ハァ......とりあえず、一触即発な状態は終わりましたね。漸く。
ううむ......幼馴染か。
まぁ、雰囲気は違えど、同じ世界の人間だしね。「戦嶽組」にはあまり良い思い出がないから、関わりたくなかったし......丁度良いか。
あ、聡、その手に持っているのはどうした。
「いや、喉乾いてるだろうと思って持ってきたんだよ。やっとあいつ等行ったし、これで漸く、お前も楽しめるな。はい、これ」
そう言って、聡は私に飲み物を差し出してくる。良い子だ。愛してる。
......と、口を滑らせないようにしないと。殺される。この会場にいる全員が。
「まさか、黒川さんとマッツーが幼馴染だと思わなかったよ」
「そうだな。というかその呼び方......いいや」
すると、聡は険しかった表情を一変させ、優しく微笑んできた。
「ドレス、似合ってる」
「え、何それ。珍しい」
まぁお礼は言っておく。
黒川さんはな......マッツーに気を取られて、ドレスの感想言ってくれなかったからな......ハァ、これでも女の子だからさ、褒め言葉の一つは欲しいもんなのよ。これでも。
「へぇ、お前が宝石つけてくるとは思わなかった」
「不可抗力である。お宅の栗山さんがつけろって言うから......」
「成る程な。あのメイドか」
早く外したいわ。
いや、綺麗だと思うよ。炭素の塊だけど。
けどね、こんな鉱物なんて、人間みたいなものが容易く手にしてはいけない代物だと思うのです。私は尚更。だからさ、代わりに君がつけてくれないかね聡よ。

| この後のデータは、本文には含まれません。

(** * A shallow embedding of the item grammar of syn (src/item.rs and
    src/partial_borrows.rs): its syntax tree, its speculative parser and its
    printer, over a token-tree model of proc_macro2 token streams. *)

From Stdlib Require Import String Ascii List Bool Arith Lia.
Import ListNotations.
Set Warnings "-register-all".
Open Scope string_scope.
Open Scope list_scope.

(* ------------------------------------------------------------------ *)
(** ** Token trees *)

(** Modelled from the spec: the lexical tokenizer is an external
    collaborator; its output is a sequence of identifiers, punctuation
    characters, literals and delimited groups.  Spans and spacing are not
    kept: the round trip is stated up to trivia. *)
Inductive Delimiter := Parenthesis | Brace | Bracket | NoDelim.

Inductive LitKind := LitStrKind | LitOtherKind.

Inductive TokenTree :=
| TIdent (s : string)
| TPunct (c : ascii)
| TLit (k : LitKind) (repr : string)
| TGroup (d : Delimiter) (ts : list TokenTree).

Definition TokenStream := list TokenTree.

Definition delimiter_eqb (a b : Delimiter) : bool :=
  match a, b with
  | Parenthesis, Parenthesis | Brace, Brace | Bracket, Bracket
  | NoDelim, NoDelim => true
  | _, _ => false
  end.

(** Modelled from syn 1.0: the identifier/keyword classification of the
    tokenizer ([accept_as_ident] in ident.rs, outside src/).  The words
    below are not identifiers; the 2018-edition keywords [async], [await],
    [dyn] and [try] are not in the list, so they are accepted as
    identifiers. *)
Definition keywords : list string :=
  [ "_"; "abstract"; "as"; "become"; "box"; "break"; "const"; "continue";
    "crate"; "do"; "else"; "enum"; "extern"; "false"; "final"; "fn";
    "for"; "if"; "impl"; "in"; "let"; "loop"; "macro"; "match";
    "mod"; "move"; "mut"; "override"; "priv"; "pub"; "ref";
    "return"; "Self"; "self"; "static"; "struct"; "super"; "trait";
    "true"; "type"; "typeof"; "unsafe"; "unsized"; "use"; "virtual";
    "where"; "while"; "yield" ].

Definition accept_as_ident (s : string) : bool :=
  negb (existsb (String.eqb s) keywords).

(* ------------------------------------------------------------------ *)
(** ** Peeking: the [Token![..]], [Ident], [LitStr], [Lifetime] and group
    tokens that [peek] and [lookahead1] test for. *)

Inductive Peek :=
| PKw (k : string)          (* Token![k] for a keyword k; Token![_] is PKw "_" *)
| PIdent                    (* Ident *)
| PPunct (s : string)       (* Token![;], Token![::], Token![...] *)
| PGroup (d : Delimiter)    (* token::Paren, token::Brace, token::Bracket *)
| PLitStr                   (* LitStr *)
| PLifetime.                (* Lifetime *)

Fixpoint peek_punct_chars (s : string) (ts : TokenStream) : bool :=
  match s with
  | EmptyString => true
  | String c s' =>
      match ts with
      | TPunct c' :: ts' => Ascii.eqb c c' && peek_punct_chars s' ts'
      | _ => false
      end
  end.

Definition peek (k : Peek) (ts : TokenStream) : bool :=
  match k, ts with
  | PKw w, TIdent s :: _ => String.eqb s w
  | PIdent, TIdent s :: _ => accept_as_ident s
  | PPunct p, _ => peek_punct_chars p ts
  | PGroup d, TGroup d' _ :: _ => delimiter_eqb d d'
  | PLitStr, TLit LitStrKind _ :: _ => true
  | PLifetime, TPunct "'" :: TIdent _ :: _ => true
  | _, _ => false
  end.

(** [Cursor::skip]: one token, a lifetime counting as a single token. *)
Definition skip (ts : TokenStream) : option TokenStream :=
  match ts with
  | TPunct "'" :: TIdent _ :: r => Some r
  | _ :: r => Some r
  | [] => None
  end.

Definition peek2 (k : Peek) (ts : TokenStream) : bool :=
  match skip ts with Some ts' => peek k ts' | None => false end.

Definition peek3 (k : Peek) (ts : TokenStream) : bool :=
  match skip ts with Some ts' => peek2 k ts' | None => false end.
(** * OpenRecall dashboard: data-fetching and view-state layer

    A shallow embedding of the React hooks and pages of the frontend
    ([TimelinePage], [useSearch], [useStatus], [Header], [CardGrid],
    [ScreenshotModal], [StatsPage]) and the properties of their state
    transitions.

    Conventions of the embedding.
    - A component's [useState] cells are the fields of a record; a setter is
      a function on the enclosing world.
    - An [async] function is split at its [await]: the synchronous prefix
      carries the source name ([fetchEntries], [search], [fetchStatus]) and
      ends by recording the request as sent and parking the continuation;
      the part after the [await] is the [_resume] function, run when the
      request settles.
    - An event handler is the closure of a render: it reads the state
      cells as that render saw them, while its setters act on the current
      cells. The handler functions of a component take the world as their
      render saw it; for the timeline page, module [Stale] adds the render
      as an event of its own, so that a handler can run before the page
      has rendered again. *)

From Stdlib Require Import String Ascii ZArith NArith Bool List Lia.
From Stdlib Require QArith_base.
Import ListNotations.

Set Implicit Arguments.

(** ** JavaScript values *)

Module Js.

(** A JavaScript string is a sequence of UTF-16 code units. *)
Definition jsstring := list N.

Definition str (s : string) : jsstring :=
  map N_of_ascii (list_ascii_of_string s).

(** Code units removed by [String.prototype.trim]: WhiteSpace and
    LineTerminator of ECMAScript. *)
Definition isWhiteSpace (c : N) : bool :=
  (existsb (N.eqb c)
     [0x09; 0x0A; 0x0B; 0x0C; 0x0D; 0x20; 0xA0; 0x1680; 0x2028; 0x2029;
      0x202F; 0x205F; 0x3000; 0xFEFF]
   || ((0x2000 <=? c) && (c <=? 0x200A)))%N.

Fixpoint trimStart (s : jsstring) : jsstring :=
  match s with
  | c :: s' => if isWhiteSpace c then trimStart s' else s
  | [] => []
  end.

Definition trimEnd (s : jsstring) : jsstring := rev (trimStart (rev s)).

Definition trim (s : jsstring) : jsstring := trimEnd (trimStart s).
Definition display_symptom_severity
  (symptom_name : string) (dfs : dataframes) : run :=
  match symptom_severity dfs with
  | Some df =>
      if Pd.has_str_accessor (map Symptom df) then
        let filtered_df :=
          filter (fun r => key_matches symptom_name (Symptom r)) df in
        match filtered_df with
        | r :: _ =>
            Ok [CStr ("Severity of " ++ Py.capitalize symptom_name
                      ++ ": " ++ py_str (weight r))]
        | [] =>
            Ok [CStr ("Symptom '" ++ symptom_name
                      ++ "' not found in the dataset.")]
        end
      else Raise AttributeError
  | None => Ok [CStr "Symptom severity dataset not loaded."]
  end.

(** [Series.str.contains(pat)] over a column already lowered: the pattern is
    compiled before any element is looked at. *)
Definition str_contains (pat : string) (col : list cell)
  : result (list (option bool)) :=
  match Re.compile pat with
  | Re.Compiled r => Ok (map (Pd.contains1 r) col)
  | Re.Invalid => Raise re_error
  | Re.Unsupported => Unmodelled
  end.

(** The rows selected by
    [df[df['question'].str.lower().str.contains(disease_name)
        & df['question'].str.lower().str.contains(keyword)]]. *)
Definition medquad_select
  (disease_name keyword : string) (df : list medquad_row)
  : result (list medquad_row) :=
  if Pd.has_str_accessor (map question df) then
    let lowered := map (fun r => Pd.str_lower (question r)) df in
    match str_contains disease_name lowered with
    | Ok by_name =>
        match str_contains keyword lowered with
        | Ok by_keyword =>
            let mask := map (fun p => Pd.and_fill (fst p) (snd p))
                            (combine by_name by_keyword) in
            Ok (map fst (filter snd (combine df mask)))
        | Raise e => Raise e
        | Unmodelled => Unmodelled
        end
    | Raise e => Raise e
    | Unmodelled => Unmodelled
    end
  else Raise AttributeError.

Definition display_disease_causes
  (disease_name : string) (dfs : dataframes) : run :=
  match medquad dfs with
  | Some medquad_df =>
      match medquad_select disease_name "cause" medquad_df with
      | Ok matched_row =>
          match map answer matched_row with
          | (_ :: _) as causes =>
              Ok (CStr ("Causes of " ++ Py.capitalize disease_name
                        ++ " (from 'medquad' dataset):")
                  :: map bullet causes)
          | [] =>
              Ok [CStr ("No causes found for '" ++ disease_name
                        ++ "' in the 'medquad' dataset.")]
          end
      | Raise e => Raise e
      | Unmodelled => Unmodelled
      end
  | None => Ok [CStr "Medquad dataset not loaded."]
  end.

Definition display_disease_diagnosis
  (disease_name : string) (dfs : dataframes) : run :=
  match medquad dfs with
  | Some medquad_df =>
      match medquad_select disease_name "diagnose" medquad_df with
      | Ok matched_row =>
          match map answer matched_row with
          | (_ :: _) as diagnoses =>
              Ok (CStr ("Diagnosis of " ++ Py.capitalize disease_name
                        ++ " (from 'medquad' dataset):")
                  :: map bullet diagnoses)
          | [] =>
              Ok [CStr ("No diagnosis found for '" ++ disease_name
                        ++ "' in the 'medquad' dataset.")]
          end
      | Raise e => Raise e
      | Unmodelled => Unmodelled
      end
  | None => Ok [CStr "Medquad dataset not loaded."]
  end.

Definition display_disease_research
  (disease_name : string) (dfs : dataframes) : run :=
  match medquad dfs with
  | Some medquad_df =>
      match medquad_select disease_name "research" medquad_df with
      | Ok matched_row =>
          match map answer matched_row with
          | (_ :: _) as research_info =>
              Ok (CStr ("Research about " ++ Py.capitalize disease_name
                        ++ " (from 'medquad' dataset):")
                  :: map bullet research_info)
          | [] =>
              Ok [CStr ("No research information found for '" ++ disease_name
                        ++ "' in the 'medquad' dataset.")]
          end
      | Raise e => Raise e
      | Unmodelled => Unmodelled
      end
  | None => Ok [CStr "Medquad dataset not loaded."]
  end.

(** A store in which no file was read. *)
Definition no_tables : dataframes :=
  {| dataset := None; symptom_description := None;
     symptom_precaution := None; symptom_severity := None;
     medquad := None |}.

(** ** os.path, for POSIX paths *)

Module Path.

Definition sep : ascii := "/".

(** [s.endswith('/')] *)
Fixpoint ends_with_sep (s : string) : bool :=
  match s with
  | EmptyString => false
  | String c EmptyString => Ascii.eqb c sep
  | String _ s' => ends_with_sep s'
  end.

Definition starts_with_sep (s : string) : bool :=
  match s with
  | String c _ => Ascii.eqb c sep
  | EmptyString => false
  end.

(** [os.path.join(a, b)] *)
Definition join (a b : string) : string :=
  if starts_with_sep b then b
  else if match a with EmptyString => true | _ => ends_with_sep a end
       then a ++ b
       else a ++ String sep b.

(** [os.path.basename(p)]: what follows the last separator. *)
Definition basename (p : string) : string :=
  last (Py.split sep p) EmptyString.

(** [s.rpartition(a)] without the separator: the text before and after the
    last [a], when there is one. *)
Fixpoint rsplit_at (a : ascii) (s : string) : option (string * string) :=
  match s with
  | EmptyString => None
  | String c s' =>
      match rsplit_at a s' with
      | Some (l, r) => Some (String c l, r)
      | None => if Ascii.eqb c a then Some (EmptyString, s') else None
      end
  end.

Fixpoint all_dots (s : string) : bool :=
  match s with
  | EmptyString => true
  | String c s' => Ascii.eqb c "." && all_dots s'
  end.

Fixpoint has_sep (s : string) : bool :=
  match s with
  | EmptyString => false
  | String c s' => Ascii.eqb c sep || has_sep s'
  end.

(** [os.path.splitext(p)[0]]: the extension starts at the last dot of the
    last component, unless only dots stand before it in that component. *)
Definition splitext_root (p : string) : string :=
  match rsplit_at "." p with
  | None => p
  | Some (root, ext) =>
      if has_sep ext then p
      else if all_dots (basename root) then p
      else root
  end.

End Path.

(** ** Reading the tables at start-up *)

(** The five files of Hello.py, in the order in which they are read. *)
Definition filenames : list string :=
  ["dataset.csv"; "symptom_description.csv"; "symptom_precaution.csv";
   "Symptom-severity.csv"; "medquad.csv"].

Definition filepaths (script_dir : string) : list string :=
  map (Path.join script_dir) filenames.

(** The key under which a file is stored. *)
Definition df_name (filepath : string) : string :=
  Path.splitext_root (Path.basename filepath).

Section Loading.

(** The DataFrames, and [pd.read_csv] as the file system answers it. *)
Variable DataFrame : Type.

Inductive read_result : Type :=
| Frame (df : DataFrame)
| RaisesFileNotFoundError
| RaisesEmptyDataError
| RaisesParserError (e : string)
| RaisesOther (e : string).     (* any exception the loop does not catch *)

Variable read_csv : string -> read_result.

(** A Python dict with string keys, in insertion order. *)
Definition dict : Type := list (string * DataFrame).

(** [d[k] = v] *)
Fixpoint setitem (k : string) (v : DataFrame) (d : dict) : dict :=
  match d with
  | [] => [(k, v)]
  | (k', v') :: d' =>
      if String.eqb k k' then (k', v) :: d' else (k', v') :: setitem k v d'
  end.

(** [d.get(k)]; [k in d] is [getitem k d <> None]. *)
Fixpoint getitem (k : string) (d : dict) : option DataFrame :=
  match d with
  | [] => None
  | (k', v) :: d' => if String.eqb k k' then Some v else getitem k d'
  end.

(** The dictionary [dataframes] and the lines written so far. *)
Record loading : Type := { frames : dict; written : list string }.

Inductive load_outcome : Type :=
| Finished (s : loading)
| Aborted (e : string) (s : loading).

(** The loop over [filepaths]. *)
Fixpoint load_files (paths : list string) (s : loading) : load_outcome :=
  match paths with
  | [] => Finished s
  | filepath :: rest =>
      let name := df_name filepath in
      match read_csv filepath with
      | Frame df =>
          load_files rest
            {| frames := setitem name df (frames s);
               written := written s
                 ++ ["Successfully loaded " ++ name ++ " from " ++ filepath] |}
      | RaisesFileNotFoundError =>
          load_files rest
            {| frames := frames s;
               written := written s ++ ["File not found: " ++ filepath] |}
      | RaisesEmptyDataError =>
          load_files rest
            {| frames := frames s;
               written := written s ++ ["Empty DataFrame: " ++ filepath] |}
      | RaisesParserError e =>
          load_files rest
            {| frames := frames s;
               written := written s
                 ++ ["Error parsing CSV file " ++ filepath ++ ": " ++ e] |}
      | RaisesOther e => Aborted e s
      end
  end.

Definition load_tables (script_dir : string) : load_outcome :=
  load_files (filepaths script_dir) {| frames := []; written := [] |}.

(** What the file at a path contributes to the dictionary. *)
Definition frame_at (filepath : string) : option DataFrame :=
  match read_csv filepath with
  | Frame df => Some df
  | _ => None
  end.

(** The read of the file does not escape the [try]. *)
Definition caught (filepath : string) : Prop :=
  forall e, read_csv filepath <> RaisesOther e.

End Loading.

Arguments Frame {DataFrame} _.
Arguments RaisesFileNotFoundError {DataFrame}.
Arguments RaisesEmptyDataError {DataFrame}.
Arguments RaisesParserError {DataFrame} _.
Arguments RaisesOther {DataFrame} _.
Arguments setitem {DataFrame} _ _ _.
Arguments getitem {DataFrame} _ _.
Arguments frames {DataFrame} _.
Arguments written {DataFrame} _.
Arguments Finished {DataFrame} _.
Arguments Aborted {DataFrame} _ _.
Arguments load_files {DataFrame} _ _ _.
Arguments load_tables {DataFrame} _ _.
Arguments frame_at {DataFrame} _ _.
Arguments caught {DataFrame} _ _.

(** ** Vocabulary of the statements *)

Section Vocabulary.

と、言えたら良いんだけど......あれ、そういえばランスは?
「あぁ、あっちで飲まれてんぞ。女子に」
「あー」
会場の端の方で、女子に囲まれているランスの姿が見える。
黒川さんとマッツーが出て行った事で大広間のピリピリとした雰囲気が消え、あっという間に元の落ち着いた空気に戻って行った。何とメンタルの強い方々だろう。私だったら即帰るぞ。

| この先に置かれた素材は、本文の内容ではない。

(** * The peer-to-peer lending chaincode (chaincode/lendingChaincode.go)

    A shallow embedding of the loan lifecycle and of the token balance
    ledger, and the properties of the specification stated over it.

    - Go's [float64] is Rocq's primitive [float] (IEEE 754 binary64, the
      same format and the same rounding), so every sum, difference and
      comparison below is the one the Go code computes.
    - The world state is a finite map from keys to JSON documents; loans
      and accounts share its keys.  A transaction reads the committed state
      and collects its writes in a write set (Fabric's [GetState] does not
      see the transaction's own [PutState]); the host applies the write set
      when the invocation returns without error, and drops it otherwise.
    - [encoding/json] refuses to encode NaN and the infinities, and no JSON
      text decodes to them; both are part of the codec below.  Strings are
      taken to be valid UTF-8, which the codec returns as it was given.
    - The host's [GetState] and [PutState] are taken to succeed: the branches
      that only pass on a storage error have no counterpart here. *)

From Stdlib Require Import ZArith Floats Lia.
From stdpp Require Import gmap strings list fin_maps pretty.

Local Open Scope Z_scope.

(** ** Records (lendingChaincode.go, lines 12-33) *)

Record Loan := mkLoan {
  LoanID : string;
  BorrowerID : string;
  LenderID : string;
  Amount : float;
  InterestRate : float;
  Duration : Z;
  Status : string;
  DisbursementDate : string;
  RepaymentDue : float;
  RemainingBalance : float;
  Collateral : string;
  Defaulted : bool;
  AuditHistory : list string;
  CreatedAt : string;
  DueDate : string
}.

Record TokenBalance := mkTokenBalance {
  Account : string;
  Balance : float
}.

(** Go's zero values: what [var loan Loan] and [var balance TokenBalance]
    hold before [json.Unmarshal] fills in the fields it finds. *)
Definition zeroLoan : Loan :=
  mkLoan "" "" "" 0%float 0%float 0 "" "" 0%float 0%float "" false [] "" "".

Definition zeroTokenBalance : TokenBalance := mkTokenBalance "" 0%float.

(** Field assignments [loan.F = v]. *)
Definition set_LenderID (v : string) (l : Loan) : Loan :=
  mkLoan (LoanID l) (BorrowerID l) v (Amount l) (InterestRate l) (Duration l)
    (Status l) (DisbursementDate l) (RepaymentDue l) (RemainingBalance l)
    (Collateral l) (Defaulted l) (AuditHistory l) (CreatedAt l) (DueDate l).

Definition set_Status (v : string) (l : Loan) : Loan :=
  mkLoan (LoanID l) (BorrowerID l) (LenderID l) (Amount l) (InterestRate l)
    (Duration l) v (DisbursementDate l) (RepaymentDue l) (RemainingBalance l)
    (Collateral l) (Defaulted l) (AuditHistory l) (CreatedAt l) (DueDate l).

Definition set_DisbursementDate (v : string) (l : Loan) : Loan :=
  mkLoan (LoanID l) (BorrowerID l) (LenderID l) (Amount l) (InterestRate l)
    (Duration l) (Status l) v (RepaymentDue l) (RemainingBalance l)
    (Collateral l) (Defaulted l) (AuditHistory l) (CreatedAt l) (DueDate l).

Definition set_RemainingBalance (v : float) (l : Loan) : Loan :=
  mkLoan (LoanID l) (BorrowerID l) (LenderID l) (Amount l) (InterestRate l)
    (Duration l) (Status l) (DisbursementDate l) (RepaymentDue l) v
    (Collateral l) (Defaulted l) (AuditHistory l) (CreatedAt l) (DueDate l).

Definition set_Collateral (v : string) (l : Loan) : Loan :=
  mkLoan (LoanID l) (BorrowerID l) (LenderID l) (Amount l) (InterestRate l)
    (Duration l) (Status l) (DisbursementDate l) (RepaymentDue l)
    (RemainingBalance l) v (Defaulted l) (AuditHistory l) (CreatedAt l)
    (DueDate l).

Definition set_Defaulted (v : bool) (l : Loan) : Loan :=
  mkLoan (LoanID l) (BorrowerID l) (LenderID l) (Amount l) (InterestRate l)
    (Duration l) (Status l) (DisbursementDate l) (RepaymentDue l)
    (RemainingBalance l) (Collateral l) v (AuditHistory l) (CreatedAt l)
    (DueDate l).
(** * Convex hull engines of [CPU.cpp]: QuickHull and Graham Scan

    A shallow embedding of [src/ii_compat/src/CPU/CPU.cpp] and the properties
    stated about it.

    Modelling decisions.
    - Coordinates.  The source computes on [float]; the embedding uses exact
      integers ([Z]), the "finite real numbers" reading of the data model.
      Every concrete evaluation below uses integers of magnitude below 10:
      every intermediate value is then an integer far below [2^24], on which
      [float] arithmetic is exact, so the embedding and the source agree
      there bit for bit.
    - Memory.  The global array [ps] is a [list point]; a [point*] is the
      offset ([nat]) into it and an [int] is a [Z].  Every read or write
      checks the offset against the length of the array and reports
      [OutOfBounds] otherwise.  Every [int] of [grahamScan] stays within
      [-1, n + 1], so no wrap-around is involved.
    - [ASSERT] (from [Debug/Assert.h]) halts the computation: [AssertFailed].
    - Loops [for (it = first; it != last; ++it)] are run on the number of
      slots that remain in the array: a pointer that was already past [last]
      walks to the end of the array and faults there.
    - [findHull] recurses on a sub-range; the embedding recurses on [fuel],
      and [findHull_fuel] shows that the size of the range is enough.  The
      [while] loops of [grahamScan] are run on fuel as well; neither engine
      ever reports [OutOfFuel] ([quickHull_fuel], [grahamScan_fuel]).
    - The C++ standard library.  [std::swap_ranges], [std::min_element] and
      [std::minmax_element] are the loops of their reference implementation.
      [std::sort] is modelled by insertion sort and [std::partition] by two
      filters: the standard leaves the algorithm open, but both calls to
      [std::partition] are followed by a sort of each side, and for the
      orders used here the sorted sequence is unique ([sort_unique]). *)

From Stdlib Require Import ZArith Lia List Bool Permutation Sorted String.
From stdpp Require Import base list sorting.
Import ListNotations.
Lemma missing_iff_incomplete d ks :
  (forall k, In k script.required_keys -> In k ks) ->
  (forall k, In k ks -> In k script.required_keys) ->
  existsb (fun k => negb (py.contains d k)) ks =
  negb (forallb (py.contains d) script.required_keys).
Proof.
  intros H1 H2.
  destruct (forallb (py.contains d) script.required_keys) eqn:Hall; cbn [negb].
  - destruct (existsb _ ks) eqn:Hex; [|reflexivity].
    apply existsb_exists in Hex as (k & Hk & Hm).
    rewrite forallb_forall in Hall. rewrite (Hall k (H2 k Hk)) in Hm. discriminate Hm.
  - apply existsb_exists.
    assert (Hn : ~ (forall k, In k script.required_keys -> py.contains d k = true)).
    { intros Hf. apply forallb_forall in Hf. congruence. }
    destruct (existsb (fun k => negb (py.contains d k)) script.required_keys) eqn:Hex.
    + apply existsb_exists in Hex as (k & Hk & Hm). exists k. split; auto.
    + exfalso. apply Hn. intros k Hk.
      destruct (py.contains d k) eqn:Hc; [reflexivity|exfalso].
      assert (Ht : existsb (fun k => negb (py.contains d k)) script.required_keys = true).
      { apply existsb_exists. exists k. split; [exact Hk|]. now rewrite Hc. }
      congruence.
Qed.

(** ** The start-up script *)

(** X22.  When the script gets past its questions, the configuration it
    goes on with has all five keys: the three tokens, [presence] and
    [server_list]. *)
Theorem setup_config_is_complete config_json token_txt c config c' :
  script.setup config_json token_txt c = (py.Return config, c') ->
  Forall (fun key => py.contains config key = true) script.required_keys.
Proof.
  intros H. apply setup_run in H as [(e & H & _)|(v & c1 & ks & _ & I & Hks & _ & Hw)];
    [discriminate H|].
  apply write_config_cases in Hw as [[= ->] _].
  destruct I as (Hc & _ & _). apply Forall_forall. intros k Hk.
  rewrite Hc, (In_is_in _ _ (Hks k Hk)). reflexivity.
Qed.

「じゃ、組長もいなくなった事だし......踊るか」
「え? 誰が?」
「俺とお前に決まってるだろ。ほら、来いよ。今の内に踊っとこうぜ」
「えー......見つかったら怒られるよ」
まぁ、良いか。
私はそう思い、聡の手を取った。
今日だけ私は自由。何をしても良いと、黒川さんにお墨付きも頂いている。というわけで、今日だけでも満喫します。
大体ね、何故私と踊る必要があるんだ。
今日の主役、巴ちゃんと踊れば良いじゃないか。兄妹なんだし。
「俺は、お前と踊りたいの。......ったく、言わなきゃ分かんないかねぇ」
「......ん? え」
「だから、踊れっつってんの。別に、お前が嫌なら良いけどさ......」
「いやいや。寧ろ喜んで」
「だったら何で拒否態勢だったんだよ......」
だって、ちょっと意外だなって思ったんだもん。
あの聡が、私をダンスに誘ってくるなんてなぁ.......ビックリだわ。
まぁ、黒川さんもランスもいないし、折角だから一曲くらい良いかな。さっきの黒川さんとのダンスで、大分ヒールにも慣れてきたしね。
オーケストラが、再び曲を演奏し始めた。
ゆったりとした、落ち着いた曲だ。
聡は私の手を取り、もう片方の手で腰に触れた。
「聡、一曲だけ。一曲だけね」
「あ、あぁ......」
この格好は流石にまずいかな!
いやぁ、中々ダンスってのは接近しますね。皆さんもそうですけど......普通はこれ、配偶者とか恋人とかでやるもんなんで。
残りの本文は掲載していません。